Extracted information START

Lemma merge_base_wf (right left left' : list Level.t) :
  base_wf right → base_wf left → rfold GroupSplit.merge_level (imap pair right) left = Ret left' → base_wf left'.
Proof.
  intros Hr Hl Hrun. apply (rfold_inv_Ret _ (λ (_ : list (nat * Level.t)) acc, base_wf acc) _ _ _ Hrun); [done|].
  intros dn [idx level] todo acc acc' Hsplit Hacc Hstep. unfold GroupSplit.merge_level in Hstep. destruct (no_tables level); [by injection Hstep as <-|].
  apply bind_Ret in Hstep as (lv & Hlv%unwrap_Ret & Hstep). apply bind_Ret in Hstep as (lv' & Hext & [= <-]).
  assert ((idx, level) ∈ imap pair right) as Hin by (rewrite Hsplit; apply elem_of_app; right; left).
  apply elem_of_lookup_imap in Hin as (i & x & [= -> ->] & Hx). destruct (Hr _ _ Hx) as [(_ & _ & Hok & _) _].
  destruct (Hacc _ _ Hlv) as [Hw Hty]. destruct (extend_sorted_wf _ _ _ _ Hw Hok Hext) as (Hw' & Hty' & _).
  apply base_wf_insert; [done|done|congruence].
Qed.

Lemma merge_levels_wf g g' left right group :
  group_weak g left → group_weak g' right → GroupSplit.merge_levels left right = Ret group →
  group_weak g group ∧ (no_empty_sub left → no_empty_sub right → no_empty_sub group).
Proof.
  intros (Hg & Hls & Hlb) (_ & Hrs & Hrb) Hrun. unfold GroupSplit.merge_levels in Hrun.
  apply bind_Ret in Hrun as ([l0 n] & Hsubs & Hrun). apply bind_Ret in Hrun as ([] & _ & Hrun).
  apply bind_Ret in Hrun as (base & Hbase & [= <-]). destruct (merge_subs_wf _ _ _ _ _ Hrs Hls Hsubs) as [H1 H2]. cbn [fst] in *. split.
  - split_and!; [done| |exact (merge_base_wf _ _ _ Hrb Hlb Hbase)]. apply subs_wf_fmap; [|done|done]. intros level Hl. exact Hl.
  - intros Hn1 Hn2. apply Forall_fmap. exact (H2 Hn2 Hn1).
Qed.

(** ** Applying the deltas of a group *)

(** Deltas as they are built: well-formed new tables, a table's split key, and a merge listed
    under a group other than the one it removes. *)
Definition construct_ok (gc : GroupConstruct.t) : Prop :=
  (∀ max_level, GroupConstruct.group_config gc = Some max_level → (Z.of_nat max_level < 2 ^ 32)%Z) ∧
  is_uint 64 (GroupConstruct.new_sst_start_id gc) ∧ split_key_ok (GroupConstruct.split_key gc).

Definition group_delta_ok (cg : Z) (delta : GroupDelta.t) : Prop :=
  match delta with
  | GroupDelta.NewL0SubLevel tables => Forall sst_wf tables
  | GroupDelta.IntraLevel delta => (0 <= IntraLevelDelta.level_idx delta)%Z ∧ Forall sst_wf (IntraLevelDelta.inserted_table_infos delta)
  | GroupDelta.GroupConstruct gc => construct_ok gc
  | GroupDelta.GroupMerge _ right_group_id => right_group_id ≠ cg
  | GroupDelta.GroupDestroy => True
  end.

Lemma initial_levels_wf g max_level parent ids :
  (Z.of_nat max_level < 2 ^ 32)%Z →
  let initial := build_initial_compaction_group_levels g max_level in
  group_wf g (Levels.mk (Levels.levels initial) (Levels.l0 initial) (Levels.group_id initial) parent ids).
Proof.
  intros Hm. split; [|by apply Forall_nil_2]. split_and!; [done|split; constructor|]. intros i level Hi. cbn [Levels.levels] in Hi.
  apply list_lookup_fmap_Some in Hi as (l & -> & Hl). apply lookup_seq in Hl as [-> Hlt]. split; [|done].
  split_and!; [|done|by apply Forall_nil_2|intros _; constructor]. cbn. rewrite wrap_small by (unfold is_uint; lia). lia.
Qed.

Extracted information END

### Task to carry out
Where in the entries above does the word "destruct" appear? Copy each line that has it.

### Result for this task
  intros dn [idx level] todo acc acc' Hsplit Hacc Hstep. unfold GroupSplit.merge_level in Hstep. destruct (no_tables level); [by injection Hstep as <-|].
  apply elem_of_lookup_imap in Hin as (i & x & [= -> ->] & Hx). destruct (Hr _ _ Hx) as [(_ & _ & Hok & _) _].
  destruct (Hacc _ _ Hlv) as [Hw Hty]. destruct (extend_sorted_wf _ _ _ _ Hw Hok Hext) as (Hw' & Hty' & _).
  apply bind_Ret in Hrun as (base & Hbase & [= <-]). destruct (merge_subs_wf _ _ _ _ _ Hrs Hls Hsubs) as [H1 H2]. cbn [fst] in *. split.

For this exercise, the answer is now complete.